Copy each line below containing "specificity".

MATERIAL FOR THIS TASK
_ _ _ _
(* ===== verification/Conditions.v ===== *)
(** * When a price row applies

    From [crates/buzz-core/src/ledger/conditions.rs]: recurring daily windows
    in a vendor's local time, the conditions of a price row, and what was
    observed about one call. *)

From Stdlib Require Import ZArith Lia Ascii.
From stdpp Require Import base list strings numbers.
From S2P Require Import Prelude MachineInt RustStr.
Local Open Scope Z_scope.

Definition MINUTES_PER_DAY : Z := 24 * 60.

Record DailyWindow := {
  start_minute : Z;
  end_minute : Z;
  utc_offset_minutes : Z;
}.
#[export] Instance DailyWindow_eq_dec : EqDecision DailyWindow.
Proof. solve_decision. Defined.

(** [DailyWindow::local_day_minute]. [at_unix / 60] fits [i64], and so does the
    sum with an [i32] offset; [rem_euclid] by a positive is [Z.modulo]. *)
Definition local_day_minute (w : DailyWindow) (at_unix : Z) : Z :=
  let utc_minutes := at_unix / 60 in
  let local := utc_minutes + utc_offset_minutes w in
  local mod MINUTES_PER_DAY.

(** [DailyWindow::contains]. *)
Definition window_contains (w : DailyWindow) (at_unix : Z) : bool :=
  let day_minute := local_day_minute w at_unix in
  if start_minute w <? end_minute w
  then (start_minute w <=? day_minute) && (day_minute <? end_minute w)
  else (start_minute w <=? day_minute) || (day_minute <? end_minute w).

(** [DailyWindow::is_valid]. *)
Definition window_is_valid (w : DailyWindow) : bool :=
  (start_minute w <? MINUTES_PER_DAY) && (end_minute w <=? MINUTES_PER_DAY)
  && negb (start_minute w =? end_minute w)
  && (-1440 <? utc_offset_minutes w) && (utc_offset_minutes w <? 1440).

Record PriceConditions := {
  cond_provider : option string;
  cond_tier : option string;
  min_input_tokens : option Z;
  max_input_tokens : option Z;
  hours : list DailyWindow;
}.
#[export] Instance PriceConditions_eq_dec : EqDecision PriceConditions.
Proof. solve_decision. Defined.

Record CallFacts := {
  fact_input_tokens : Z;
  at_unix : Z;
  fact_provider : option string;
  fact_tier : option string;
}.

(** The test both the provider and the tier go through: an absent condition
    accepts, a present one needs a known and equal observation. *)
Definition named_matches (cond observed : option string) : bool :=
  match cond with
  | None => true
  | Some c =>
      match observed with
      | None => false
      | Some o => eq_ignore_ascii_case o c
      end
  end.

(** [PriceConditions::matches]. *)
Definition matches (c : PriceConditions) (facts : CallFacts) : bool :=
  if negb (named_matches (cond_provider c) (fact_provider facts)) then false
  else if negb (named_matches (cond_tier c) (fact_tier facts)) then false
  else if match min_input_tokens c with
          | Some mn => fact_input_tokens facts <? mn
          | None => false
          end then false
  else if match max_input_tokens c with
          | Some mx => mx <=? fact_input_tokens facts
          | None => false
          end then false
  else if negb (bool_decide (hours c = []))
          && negb (existsb (fun w => window_contains w (at_unix facts)) (hours c)) then false
  else true.

(** [PriceConditions::specificity]. *)
Definition specificity (c : PriceConditions) : Z :=
  Z.b2z (is_some (cond_tier c)) + Z.b2z (is_some (min_input_tokens c))
  + Z.b2z (is_some (max_input_tokens c)) + Z.b2z (negb (bool_decide (hours c = []))).

(** [PriceConditions::is_valid]. *)
Definition conditions_is_valid (c : PriceConditions) : bool :=
  if match min_input_tokens c, max_input_tokens c with
     | Some mn, Some mx => mx <=? mn
     | _, _ => false
     end then false
  else if match cond_tier c with Some t => str_is_empty (trim t) | None => false end then false
  else if match cond_provider c with Some p => str_is_empty (trim p) | None => false end then false
  else forallb window_is_valid (hours c).

(** [PriceConditions::is_unconditional]. *)
Definition is_unconditional (c : PriceConditions) : bool :=
  negb (is_some (cond_provider c)) && (specificity c =? 0).

(** [PriceConditions::default()]: every field absent. *)
Definition no_conditions : PriceConditions := {|
  cond_provider := None; cond_tier := None; min_input_tokens := None;
  max_input_tokens := None; hours := [] |}.

(** ** Facts *)

Lemma local_day_minute_range w t : 0 <= local_day_minute w t < MINUTES_PER_DAY.
Proof. apply Z.mod_pos_bound. reflexivity. Qed.

(** The thresholds and windows as one test each. *)
Definition min_ok (c : PriceConditions) (n : Z) : bool :=
  match min_input_tokens c with Some mn => mn <=? n | None => true end.
Definition max_ok (c : PriceConditions) (n : Z) : bool :=
  match max_input_tokens c with Some mx => n <? mx | None => true end.
Definition hours_ok (c : PriceConditions) (t : Z) : bool :=
  bool_decide (hours c = []) || existsb (fun w => window_contains w t) (hours c).

Lemma matches_conj c facts :
  matches c facts =
  named_matches (cond_provider c) (fact_provider facts)
  && named_matches (cond_tier c) (fact_tier facts)
  && min_ok c (fact_input_tokens facts) && max_ok c (fact_input_tokens facts)
  && hours_ok c (at_unix facts).
Proof.
  unfold matches, min_ok, max_ok, hours_ok.
  destruct (named_matches (cond_provider c) _), (named_matches (cond_tier c) _); cbn; try done.
  destruct (min_input_tokens c) as [mn|], (max_input_tokens c) as [mx|]; rewrite ?Z.ltb_antisym.
  all: try destruct (mn <=? fact_input_tokens facts); cbn; try done.
  all: try destruct (mx <=? fact_input_tokens facts); cbn; try done.
  all: case_bool_decide; cbn; try done; by destruct (existsb _ _).
Qed.

Lemma hours_ok_spec c t :
  hours_ok c t = true <-> hours c = [] \/ exists w, w ∈ hours c /\ window_contains w t = true.
Proof.
  unfold hours_ok. rewrite orb_true_iff, bool_decide_eq_true, existsb_exists.
  by setoid_rewrite list_elem_of_In.
Qed.

Lemma unconditional_is_default c : is_unconditional c = true <-> c = no_conditions.
Proof.
  unfold is_unconditional, specificity, no_conditions.
  destruct c as [p t mn mx h]; cbn. split; [|by intros [= -> -> -> -> ->]].
  destruct p, t, mn, mx; cbn; try done;
    try (intros Hs; exfalso; revert Hs; by destruct (bool_decide _)).
  all: case_bool_decide; subst; cbn; done.
Qed.

(** The default conditions accept every call. *)
Lemma no_conditions_matches facts : matches no_conditions facts = true.
Proof. done. Qed.

(** The minutes a window holds are those outside the window with its ends
    swapped: a wrapping window is read as the complement of the plain one. *)
Lemma window_complement w t :
  start_minute w <> end_minute w ->
  window_contains w t
  = negb (window_contains {| start_minute := end_minute w; end_minute := start_minute w;
                             utc_offset_minutes := utc_offset_minutes w |} t).
Proof.
  intros Hne. unfold window_contains, local_day_minute; cbn.
  generalize ((t / 60 + utc_offset_minutes w) mod MINUTES_PER_DAY) as m. intros m.
  destruct (Z.ltb_spec (start_minute w) (end_minute w)),
           (Z.ltb_spec (end_minute w) (start_minute w)); try lia.
  all: destruct (Z.leb_spec (start_minute w) m), (Z.ltb_spec m (end_minute w)),
           (Z.leb_spec (end_minute w) m), (Z.ltb_spec m (start_minute w)); cbn; try done; lia.
Qed.

(** The first minute of a window, as an instant. *)
Definition minute_instant (w : DailyWindow) : Z :=
  60 * ((start_minute w - utc_offset_minutes w) mod MINUTES_PER_DAY).

Lemma window_valid_instant w :
  0 <= start_minute w -> window_is_valid w = true -> window_contains w (minute_instant w) = true.
Proof.
  intros H0 Hv. unfold window_is_valid in Hv. rewrite !andb_true_iff in Hv.
  destruct Hv as [[[[H1 H2] H3] _] _].
  apply Z.ltb_lt in H1. apply Z.leb_le in H2. apply negb_true_iff, Z.eqb_neq in H3.
  unfold window_contains, local_day_minute, minute_instant.
  rewrite Z.mul_comm, Z.div_mul by lia. rewrite Zplus_mod_idemp_l.
  replace (start_minute w - utc_offset_minutes w + utc_offset_minutes w) with (start_minute w) by lia.
  rewrite Z.mod_small by lia.
  destruct (Z.ltb_spec (start_minute w) (end_minute w)); lia.
Qed.

(** Fields as their types hold them: token thresholds and minutes unsigned. *)
Definition conditions_wf (c : PriceConditions) : Prop :=
  (forall mn, min_input_tokens c = Some mn -> in_u64 mn)
  /\ (forall mx, max_input_tokens c = Some mx -> in_u64 mx)
  /\ Forall (fun w => 0 <= start_minute w) (hours c).

(** The call that meets a row's conditions at their edge. *)
Definition edge_call (c : PriceConditions) : CallFacts := {|
  fact_input_tokens := default 0 (min_input_tokens c);
  at_unix := match hours c with [] => 0 | w :: _ => minute_instant w end;
  fact_provider := cond_provider c;
  fact_tier := cond_tier c |}.

Lemma named_matches_self o : named_matches o o = true.
Proof. destruct o; cbn; [apply eq_ignore_ascii_case_refl | done]. Qed.

(** Every row that [is_valid] accepts can be matched by some call, with
    one exception: a [max_input_tokens] of zero, which is accepted and which
    no call satisfies. *)
Theorem valid_conditions_satisfiable c :
  conditions_wf c -> conditions_is_valid c = true ->
  max_input_tokens c <> Some 0 <-> exists facts, 0 <= fact_input_tokens facts /\ matches c facts = true.
Proof.
  intros (Hmn & Hmx & Hst) Hv. unfold in_u64 in *. setoid_rewrite matches_conj. split.
  - intros Hmax. exists (edge_call c). cbn. rewrite !named_matches_self; cbn.
    unfold conditions_is_valid in Hv.
    destruct (match min_input_tokens c, max_input_tokens c with
              | Some mn, Some mx => mx <=? mn | _, _ => false end) eqn:E; [done|].
    destruct (match cond_tier c with Some t => str_is_empty (trim t) | None => false end); [done|].
    destruct (match cond_provider c with Some p => str_is_empty (trim p) | None => false end); [done|].
    assert (hours_ok c (at_unix (edge_call c)) = true) as Hh.
    { apply hours_ok_spec. cbn. destruct (hours c) as [|w ws]; [by left|right; exists w].
      cbn in Hv; apply andb_true_iff in Hv as [Hw _]; apply Forall_cons_1 in Hst as [Hw0 _].
      split; [apply list_elem_of_here | by apply window_valid_instant]. }
    cbn in Hh. rewrite Hh. unfold min_ok, max_ok.
    destruct (min_input_tokens c) as [mn|] eqn:Emn, (max_input_tokens c) as [mx|] eqn:Emx; cbn.
    all: try specialize (Hmn _ eq_refl); try specialize (Hmx _ eq_refl).
    all: try (assert (mx <> 0) by congruence).
    all: split; lia.
  - intros (facts & H0 & Hm) Hmax. rewrite !andb_true_iff in Hm. destruct Hm as [[_ Hm] _].
    unfold max_ok in Hm. rewrite Hmax in Hm. lia.
Qed.

Definition beijing_peak : DailyWindow :=
  {| start_minute := 540; end_minute := 720; utc_offset_minutes := 480 |}.

Lemma valid_conditions_satisfiable_witness :
  exists facts, 0 <= fact_input_tokens facts
    /\ matches {| cond_provider := Some "vertex"%string; cond_tier := None; min_input_tokens := Some 200000;
                   max_input_tokens := Some 400000; hours := [beijing_peak] |} facts = true.
Proof.
  apply valid_conditions_satisfiable.
  - split_and!; cbn; [intros ? [= <-] | intros ? [= <-] | repeat constructor; done];
      split; vm_compute; discriminate.
  - vm_compute. reflexivity.
  - discriminate.
Defined.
_ _ _ _
OUTPUT FOR THIS EXERCISE
(** [PriceConditions::specificity]. *)
Definition specificity (c : PriceConditions) : Z :=
  negb (is_some (cond_provider c)) && (specificity c =? 0).
  unfold is_unconditional, specificity, no_conditions.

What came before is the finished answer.